EXERCISE DESCRIPTION: Your answer should be an exact copy of the data.

[DATA IN THIS EXERCISE Boundary: Start]

Lemma gatherColumn_rows (tag : string) (sf : structField) (st : StructType)
    (vs : list value) (done_ : list structField) :
  Forall (isStructOf st) vs ->
  gatherColumn tag sf vs ((fun v => (cellOf v) <$> done_) <$> vs)
  = Ok ((fun v => (cellOf v) <$> (done_ ++ [sf])) <$> vs, nilCount tag vs sf).
Proof.
  intros Hvs. unfold gatherColumn, enumerate.
  pose proof (foldlM_gatherCell tag sf st vs []
                ((fun v => (cellOf v) <$> done_) <$> vs) 0 Hvs) as Hloop.
  cbn [app length] in Hloop. rewrite Hloop by apply length_fmap.
  simpl. f_equal. f_equal.
  rewrite zip_with_fmap_l, zip_with_diag.
  apply list_fmap_ext. intros _ v _. by rewrite fmap_app.
Qed.

Lemma gatherField_rows (s : Struct) (tag : string) (st : StructType)
    (vs : list value) (done_ : list structField) (sf : structField) :
  Forall (isStructOf st) vs ->
  gatherField s tag vs
    ((fun sf => Quote sf (Struct_Flavor s)) <$> done_,
     (fun v => (cellOf v) <$> done_) <$> vs,
     nilCount tag vs <$> done_)
    sf
  = Ok ((fun sf => Quote sf (Struct_Flavor s)) <$> (done_ ++ [sf]),
        (fun v => (cellOf v) <$> (done_ ++ [sf])) <$> vs,
        nilCount tag vs <$> (done_ ++ [sf])).
Proof.
  intros Hvs. unfold gatherField.
  rewrite (gatherColumn_rows tag sf st) by done. simpl.
  by rewrite !fmap_app.
Qed.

[DATA IN THIS EXERCISE Boundary: End]

EXPECTED OUTPUT:
Lemma gatherColumn_rows (tag : string) (sf : structField) (st : StructType)
    (vs : list value) (done_ : list structField) :
  Forall (isStructOf st) vs ->
  gatherColumn tag sf vs ((fun v => (cellOf v) <$> done_) <$> vs)
  = Ok ((fun v => (cellOf v) <$> (done_ ++ [sf])) <$> vs, nilCount tag vs sf).
Proof.
  intros Hvs. unfold gatherColumn, enumerate.
  pose proof (foldlM_gatherCell tag sf st vs []
                ((fun v => (cellOf v) <$> done_) <$> vs) 0 Hvs) as Hloop.
  cbn [app length] in Hloop. rewrite Hloop by apply length_fmap.
  simpl. f_equal. f_equal.
  rewrite zip_with_fmap_l, zip_with_diag.
  apply list_fmap_ext. intros _ v _. by rewrite fmap_app.
Qed.

Lemma gatherField_rows (s : Struct) (tag : string) (st : StructType)
    (vs : list value) (done_ : list structField) (sf : structField) :
  Forall (isStructOf st) vs ->
  gatherField s tag vs
    ((fun sf => Quote sf (Struct_Flavor s)) <$> done_,
     (fun v => (cellOf v) <$> done_) <$> vs,
     nilCount tag vs <$> done_)
    sf
  = Ok ((fun sf => Quote sf (Struct_Flavor s)) <$> (done_ ++ [sf]),
        (fun v => (cellOf v) <$> (done_ ++ [sf])) <$> vs,
        nilCount tag vs <$> (done_ ++ [sf])).
Proof.
  intros Hvs. unfold gatherField.
  rewrite (gatherColumn_rows tag sf st) by done. simpl.
  by rewrite !fmap_app.
Qed.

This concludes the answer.